MORE ON VENTURA COUNTY AND F & W RAILWAY
Author: BOB R
Date: 05-17-2013 - 14:36

Ventura County Star

Transportation commission plans to terminate Fillmore & Western Railway lease

By Mike Harris


Originally published 10:46 a.m., May 16, 2013

Updated 05:32 p.m., May 16, 2013

The Ventura County Transportation Commission intends to terminate a lease on Dec. 1 that allows the Fillmore & Western Railway, a private tourist attraction, to use the Santa Paula Branch Line.

But the commission is prepared to negotiate a new lease if it can examine the railway’s financial records, VCTC Executive Director Darren Kettle wrote in a letter this week to Fillmore & Western President Dave Wilkinson.

The commission requested the records in mid-April, but Fillmore & Western had not provided them as of Thursday.

Wilkinson said Thursday that the company’s attorney feels the commission’s request is overly-broad and asks for too many records. Still, he said, the railway will turn over some of the documents beginning in a day or two.
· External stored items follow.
Lemma for_each_visit_seen js depth deps st :
  (∀ d, d ∈ deps → d ∈ st.1) →
  for_each (Pipeline.visit js (S depth)) deps st = (Ok tt, st).
Proof.
  induction deps as [|d deps IH]; intros Hseen; [done|].
  rewrite for_each_cons, visit_S, decide_True by (apply Hseen; left).
  apply IH. intros d' Hd'. apply Hseen. by right.
Qed.

Lemma visit_in_insertion_order js n :
  ∀ rest seen,
    NoDup (seen ++ dict_keys rest) →
    (∀ k job, (k, job) ∈ rest → dict_get k js = Some job) →
    deps_inserted_before seen rest = true →
    for_each (Pipeline.visit js (S (S n))) (dict_keys rest) (list_to_set seen, seen)
    = (Ok tt, (list_to_set (seen ++ dict_keys rest), seen ++ dict_keys rest)).
Proof.
  unfold dict_keys.
  induction rest as [|[k job] rest IH]; intros seen Hnd Hget Hdeps.
  { simpl. by rewrite app_nil_r. }
  rewrite fmap_cons in Hnd |- *. cbn [fst] in Hnd |- *.
  simpl in Hdeps. apply andb_true_iff in Hdeps as [Hk Hrest].
  rewrite for_each_cons, visit_S.
  rewrite decide_False.
  2:{ simpl. rewrite elem_of_list_to_set. intros Hin.
      apply NoDup_app in Hnd as (_ & Hdisj & _). apply (Hdisj _ Hin). left. }
  rewrite (Hget k job) by left.
  rewrite for_each_visit_seen.
  2:{ intros d Hd. simpl. rewrite elem_of_list_to_set.
      rewrite forallb_forall in Hk. apply list_elem_of_In in Hd.
      exact (bool_decide_eq_true_1 _ (Hk _ Hd)). }
  cbn [fst snd].
  replace ({[k]} ∪ list_to_set seen : gset string)
    with (list_to_set (seen ++ [k]) : gset string).
  2:{ rewrite list_to_set_app_L. simpl. rewrite (right_id_L ∅ (∪)).
      apply (comm_L (∪)). }
  rewrite IH.
  - by rewrite <- !app_assoc.
  - by rewrite <- app_assoc.
  - intros k' job' Hin. apply Hget. by right.
  - done.
Qed.

(** X6: when every job was added after the jobs it depends on (in
    particular when no job has a dependency), [get_execution_order] returns
    the job names in insertion order; two frames are all the recursion it
    takes. *)
Theorem execution_order_is_insertion_order (limit : nat) (p : Pipeline.t) :
  dict_wf (Pipeline.jobs p) →
  deps_inserted_before [] (Pipeline.jobs p) = true →
  2 ≤ limit →
  Pipeline.get_execution_order limit p = Ok (dict_keys (Pipeline.jobs p)).
Proof.
  intros Hwf Hdeps Hlimit.
  destruct limit as [|[|n]]; [lia | lia |].
  unfold Pipeline.get_execution_order.
  change (∅ : gset string) with (list_to_set [] : gset string).
  rewrite (visit_in_insertion_order (Pipeline.jobs p) n (Pipeline.jobs p) []).
  - done.
  - exact Hwf.
  - intros k job Hin. by apply dict_get_elem_wf.
  - done.
Qed.

(** The demo's five jobs run in the order in which it adds them. *)
Lemma execution_order_is_insertion_order_witness :
  Pipeline.get_execution_order 2 Examples.demo_jobs
    = Ok ["load"; "normalize"; "metrics"; "export"; "privacy"].
Proof.
  apply (execution_order_is_insertion_order 2 Examples.demo_jobs).
  - apply dict_wf_check. reflexivity.
  - reflexivity.
  - lia.
Defined.

Lemma for_each_visit_deeper js n l :
  (∀ k st r st', Pipeline.visit js n k st = (r, st') → r ≠ Raise recursion_error →
                 Pipeline.visit js (S n) k st = (r, st')) →
  ∀ st r st',
    for_each (Pipeline.visit js n) l st = (r, st') → r ≠ Raise recursion_error →
    for_each (Pipeline.visit js (S n)) l st = (r, st').
Proof.
  intros Hvisit. induction l as [|x l IH]; intros st r st'; [done|].
  rewrite !for_each_cons.
  destruct (Pipeline.visit js n x st) as [[[]|e] sx] eqn:Hx.
  - intros Hrest Hr. rewrite (Hvisit _ _ _ _ Hx) by done. by apply IH.
  - intros [= <- <-] Hr. by rewrite (Hvisit _ _ _ _ Hx).
Qed.

Lemma visit_deeper js n :
  ∀ k st r st', Pipeline.visit js n k st = (r, st') → r ≠ Raise recursion_error →
                Pipeline.visit js (S n) k st = (r, st').
Proof.
  induction n as [|n IH]; intros k st r st'.
  { intros [= <- <-] Hr. done. }
  rewrite (visit_S js (S n)), (visit_S js n). case_decide; [done|].
  destruct (dict_get k js) as [job|]; [|done].
  destruct (for_each (Pipeline.visit js n) _ _) as [rl s1] eqn:Hloop.
  intros Hres Hr.
  rewrite (for_each_visit_deeper js n _ IH _ _ _ Hloop); [done|].
  destruct rl as [[]|e]; [done|]. by injection Hres as <- <-.
Qed.

(** X7: the recursion limit matters only when it is exceeded: an order,
    or a missing-dependency error, obtained under one limit is obtained
    unchanged under every larger one. *)
Theorem execution_order_limit_irrelevant (limit limit' : nat) (p : Pipeline.t)
    (r : Res (list string)) :
  Pipeline.get_execution_order limit p = r →
  r ≠ Raise recursion_error →
  limit ≤ limit' →
  Pipeline.get_execution_order limit' p = r.
Proof.
  intros Hres Hr Hle. induction Hle as [|m Hle IH]; [done|].
  revert IH. unfold Pipeline.get_execution_order.
  destruct (for_each (Pipeline.visit (Pipeline.jobs p) m) _ _) as [rl st] eqn:Hloop.
  intros Hm.
  rewrite (for_each_visit_deeper _ m _ (visit_deeper _ m) _ _ _ Hloop); [done|].
  intros ->. destruct st. by subst r.
Qed.

Lemma execution_order_limit_irrelevant_witness :
  Pipeline.get_execution_order 10 Examples.three_jobs
    = Ok ["load"; "process"; "save"].
Proof.
  apply (execution_order_limit_irrelevant 3 10 Examples.three_jobs).
  - reflexivity.
  - discriminate.
  - lia.
Defined.

(* ===================================================================== *)
(** ** Further properties: a run *)
(* ===================================================================== *)

Section completed_facts.
Variable now : nat → Z.
Variables (p : Pipeline.t) (env : Env) (order : list string).
Hypothesis Hdeps : ∀ i x d, order !! i = Some x → depends (Pipeline.jobs p) x d →
                     ∃ j, j < i ∧ order !! j = Some d.

(** The jobs the loop has gone through were all executed: each is Success
    with both timestamps, took two clock reads and got one assignment. *)
Lemma run_jobs_completed l1 l2 s1 :
  order = l1 ++ l2 →
  for_each (Pipeline.run_job now) l1 (p, env) = (Ok tt, s1) →
  (∀ x, x ∈ l1 →
     ∃ job, dict_get x (Pipeline.jobs s1.1) = Some job ∧
       Job.status job = SUCCESS ∧
       is_Some (Job.start_time job) ∧ is_Some (Job.end_time job)) ∧
  ticks s1.2 = ticks env + 2 * length l1 ∧
  ∃ W, writes s1.2 = writes env ++ W ∧ W.*1 = Pipeline.result_key <$> l1.
Proof.
  intros El Hloop.
  assert (Hsucc : ∀ a b sa, l1 = a ++ b →
            for_each (Pipeline.run_job now) a (p, env) = (Ok tt, sa) →
            statics (Pipeline.jobs sa.1) = statics (Pipeline.jobs p) ∧
            ∀ x, x ∈ a → status_of (Pipeline.jobs sa.1) x = Some SUCCESS).
  { intros a b sa Ea. apply (run_jobs_all_success now p env order Hdeps a (b ++ l2)).
    by rewrite El, Ea, <- app_assoc. }
  cut (for_each (Pipeline.run_job now) l1 (p, env) = (Ok tt, s1) ∧
       (∀ x, x ∈ l1 →
          ∃ job, dict_get x (Pipeline.jobs s1.1) = Some job ∧
            Job.status job = SUCCESS ∧
            is_Some (Job.start_time job) ∧ is_Some (Job.end_time job)) ∧
       ticks s1.2 = ticks env + 2 * length l1 ∧
       ∃ W, writes s1.2 = writes env ++ W ∧ W.*1 = Pipeline.result_key <$> l1).
  { intros (_ & G). exact G. }
  revert Hloop.
  apply (for_each_ok_inv (Pipeline.run_job now)
           (λ done s,
              for_each (Pipeline.run_job now) done (p, env) = (Ok tt, s) ∧
              (∀ x, x ∈ done →
                 ∃ job, dict_get x (Pipeline.jobs s.1) = Some job ∧
                   Job.status job = SUCCESS ∧
                   is_Some (Job.start_time job) ∧ is_Some (Job.end_time job)) ∧
              ticks s.2 = ticks env + 2 * length done ∧
              ∃ W, writes s.2 = writes env ++ W ∧
                   W.*1 = Pipeline.result_key <$> done)).
  { split; [done|]. split; [intros x Hx; inversion Hx|]. split; [simpl; lia|].
    exists []. by rewrite app_nil_r. }
  intros a x b [pa enva] s2 Ea (Hpre & Hdone & Hticks & W & HW & HWk) Hstep.
  simpl in Hdone, Hticks, HW.
  assert (Hloop2 : for_each (Pipeline.run_job now) (a ++ [x]) (p, env) = (Ok tt, s2)).
  { by rewrite for_each_app, Hpre, for_each_cons, Hstep. }
  split; [done|].
  destruct (Hsucc a (x :: b) (pa, enva) Ea Hpre) as [Hst Hall]. simpl in Hst, Hall.
  apply run_job_step in Hstep.
  destruct (job_step_inv _ _ _ _ _ _ Hstep) as
    [(Hnone & [=] & _)
    |[(job & d & Hjob & Hd & Hnone & [=] & _)
    |[(job & d & dep_job & Hjob & Hd & Hdj & Hne & _ & ->)
    |[(job & v & Hjob & Hgate & Hout & _ & ->)
    |(job & e & Hjob & Hgate & Hout & [=] & _)]]]].
  - exfalso.
    assert (depends (Pipeline.jobs p) x d) as Hdep.
    { apply (statics_depends (Pipeline.jobs pa)); [done|]. by exists job. }
    assert (order !! length a = Some x) as Hx.
    { rewrite El, Ea, <- !app_assoc. simpl. by rewrite list_lookup_middle. }
    destruct (Hdeps _ _ _ Hx Hdep) as (j & Hj & Hjd).
    rewrite El, Ea, <- !app_assoc, lookup_app_l in Hjd by done.
    apply list_elem_of_lookup_2, Hall in Hjd.
    unfold status_of in Hjd. rewrite Hdj in Hjd. simpl in Hjd. congruence.
  - simpl. split; [|split].
    + intros y Hy. destruct (decide (y = x)) as [->|Hyx].
      * rewrite dict_get_set_eq. eexists. split; [done|]. simpl. eauto.
      * rewrite dict_get_set_ne by done.
        apply elem_of_app in Hy as [Hy|Hy]; [by apply Hdone|].
        by apply list_elem_of_singleton in Hy.
    + rewrite length_app. simpl. lia.
    + exists (W ++ [(Pipeline.result_key x, v)]).
      split; [by rewrite HW, <- app_assoc|].
      by rewrite !fmap_app, HWk.
Qed.
End completed_facts.

Lemma get_execution_order_deps limit p order :
  Pipeline.get_execution_order limit p = Ok order →
  ∀ i x d, order !! i = Some x → depends (Pipeline.jobs p) x d →
    ∃ j, j < i ∧ order !! j = Some d.
Proof.
  intros Hok i x d Hi Hd.
  destruct (get_execution_order_Ok _ _ _ Hok) as (_ & _ & Hdeps).
  apply (Hdeps i x d Hi). by apply tc_once.
Qed.

(** X8: the dependency gate of [run] never fires. Whatever the statuses of
    the jobs before the run, every job the loop gets to has all its
    dependencies Success and is executed, so [run] sets no job to Skipped: a
    job that is Skipped after the run was Skipped before it. *)
Theorem run_never_marks_skipped (now : nat → Z) (limit : nat)
    (ic : option Context) (p p' : Pipeline.t) (env env' : Env) (r : Res Context)
    (k : string) :
  Pipeline.run now limit ic (p, env) = (r, (p', env')) →
  status_of (Pipeline.jobs p) k ≠ Some SKIPPED →
  status_of (Pipeline.jobs p') k ≠ Some SKIPPED.
Proof.
  intros Hrun Hbefore. unfold Pipeline.run in Hrun.
  set (p0 := Pipeline.merge_initial ic p) in *.
  assert (Hjobs0 : Pipeline.jobs p0 = Pipeline.jobs p) by apply merge_initial_jobs.
  destruct (Pipeline.get_execution_order limit p0) as [order|e] eqn:Hord.
  2:{ injection Hrun as <- <- <-. by rewrite Hjobs0. }
  pose proof (get_execution_order_deps _ _ _ Hord) as Hdeps.
  destruct (get_execution_order_Ok _ _ _ Hord) as (Hnd & Hkeys & _).
  destruct (get_execution_order_Ok_graph _ _ _ Hord) as (Hpres & _).
  destruct (for_each _ _ _) as [[[]|e] [p2 env2]] eqn:Hloop.
  - injection Hrun as <- <- <-.
    destruct (run_jobs_all_success now p0 env order Hdeps order [] (p2, env2))
      as [_ Hall]; [by rewrite app_nil_r | done |]. simpl in Hall.
    destruct (decide (k ∈ order)) as [Hin|Hnin].
    + rewrite (Hall _ Hin). congruence.
    + destruct (run_jobs_frame now _ _ _ _ Hloop) as (_ & _ & Hframe).
      simpl in Hframe. unfold status_of. rewrite (Hframe _ Hnin), Hjobs0. exact Hbefore.
  - injection Hrun as <- <- <-.
    apply run_jobs_raise in Hloop
      as (l1 & x & l2 & [p1 env1] & job & El & Hl1 & Hjob & _ & Hout & Hst');
      [|by intros y Hy; apply dict_get_is_Some, Hkeys | done].
    injection Hst' as -> ->. simpl in *.
    destruct (run_jobs_all_success now p0 env order Hdeps l1 (x :: l2) (p1, env1))
      as [_ Hall]; [done | done |]. simpl in Hall.
    destruct (run_jobs_frame now _ _ _ _ Hl1) as (_ & _ & Hframe). simpl in Hframe.
    unfold status_of. destruct (decide (k = x)) as [->|Hkx].
    + rewrite dict_get_set_eq. unfold failed.
      by destruct (isinstance_Exception e).
    + rewrite dict_get_set_ne by done.
      destruct (decide (k ∈ l1)) as [Hin|Hnin].
      * specialize (Hall _ Hin). unfold status_of in Hall. rewrite Hall. congruence.
      * rewrite (Hframe _ Hnin), Hjobs0. exact Hbefore.
Qed.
In a letter to transportation commissioners this week, Wilkinson complained that VCTC and Kettle are conducting a “witch hunt” against the railway.

“It is my opinion that all the mismanagement of the Santa Paula Branch Line over the past several years by VCTC is all being blamed on Fillmore & Western,” he wrote.

Kettle said he was left off Wilkinson’s mailing list and declined to comment on the “witch hunt” accusation.

Wilkinson remains hopeful the railway and commission can reach a new agreement to keep the trains running.

“We’re in negotiations and if Mr. Kettle wants to make it a newspaper deal, that’s fine,” he said. “But this is a private corporation and I think everything will turn out fine. We’re going to work as hard as we can to make it work out.”

Without a lease, Fillmore & Western might not be able to stay in business, he conceded.

“That would be the last alternative,” he said. “That’s about all I have to say about it right now.”

Owned by the commission since 1995, the approximately 30-mile rail corridor that extends from Ventura to the Los Angeles County line east of Piru has lost several millions dollars over the past decade.

At its meeting last Friday, the commission vowed to stop the financial bleeding, with some commissioners questioning the wisdom of subsidizing the for-profit Fillmore & Western Railway to the tune of about $600,000 a year in an era of shrinking public transit dollars.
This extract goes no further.